Listed entries:
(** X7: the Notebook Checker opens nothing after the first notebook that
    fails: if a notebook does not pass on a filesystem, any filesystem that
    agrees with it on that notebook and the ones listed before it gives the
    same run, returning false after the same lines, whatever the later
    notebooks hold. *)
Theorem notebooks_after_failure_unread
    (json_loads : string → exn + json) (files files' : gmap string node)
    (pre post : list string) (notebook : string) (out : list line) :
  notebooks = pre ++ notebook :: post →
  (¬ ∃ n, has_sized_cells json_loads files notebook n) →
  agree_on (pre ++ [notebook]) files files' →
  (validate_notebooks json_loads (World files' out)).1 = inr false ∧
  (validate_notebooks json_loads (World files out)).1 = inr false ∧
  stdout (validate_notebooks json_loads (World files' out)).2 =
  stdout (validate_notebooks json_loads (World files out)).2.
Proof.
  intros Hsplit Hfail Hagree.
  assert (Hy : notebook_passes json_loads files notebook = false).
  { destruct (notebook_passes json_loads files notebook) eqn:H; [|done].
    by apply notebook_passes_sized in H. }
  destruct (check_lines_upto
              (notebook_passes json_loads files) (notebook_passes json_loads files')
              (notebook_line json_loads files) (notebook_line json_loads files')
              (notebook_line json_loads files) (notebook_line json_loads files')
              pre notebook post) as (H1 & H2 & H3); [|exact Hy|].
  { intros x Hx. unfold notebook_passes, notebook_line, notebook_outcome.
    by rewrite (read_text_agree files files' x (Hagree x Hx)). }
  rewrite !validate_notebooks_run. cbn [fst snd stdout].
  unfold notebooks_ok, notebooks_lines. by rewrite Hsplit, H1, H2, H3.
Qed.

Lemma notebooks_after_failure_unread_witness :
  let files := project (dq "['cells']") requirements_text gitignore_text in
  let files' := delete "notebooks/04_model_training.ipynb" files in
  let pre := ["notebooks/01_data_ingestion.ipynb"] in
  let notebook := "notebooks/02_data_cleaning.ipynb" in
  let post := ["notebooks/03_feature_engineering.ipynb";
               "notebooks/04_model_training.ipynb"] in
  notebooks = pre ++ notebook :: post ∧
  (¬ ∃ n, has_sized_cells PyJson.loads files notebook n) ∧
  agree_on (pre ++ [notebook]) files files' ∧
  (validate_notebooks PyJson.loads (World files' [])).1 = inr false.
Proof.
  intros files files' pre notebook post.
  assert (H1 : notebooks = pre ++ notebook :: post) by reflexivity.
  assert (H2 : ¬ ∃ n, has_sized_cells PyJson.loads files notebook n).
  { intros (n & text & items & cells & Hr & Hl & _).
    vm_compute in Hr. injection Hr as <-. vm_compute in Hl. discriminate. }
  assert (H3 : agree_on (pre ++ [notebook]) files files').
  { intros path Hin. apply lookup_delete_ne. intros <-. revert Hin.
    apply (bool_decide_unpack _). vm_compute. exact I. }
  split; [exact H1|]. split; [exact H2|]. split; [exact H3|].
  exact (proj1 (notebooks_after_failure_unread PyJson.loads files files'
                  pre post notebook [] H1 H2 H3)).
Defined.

Instructions to follow: Find every line in the records that holds the word "rewrite", then state the count alone.

Exercise result: 3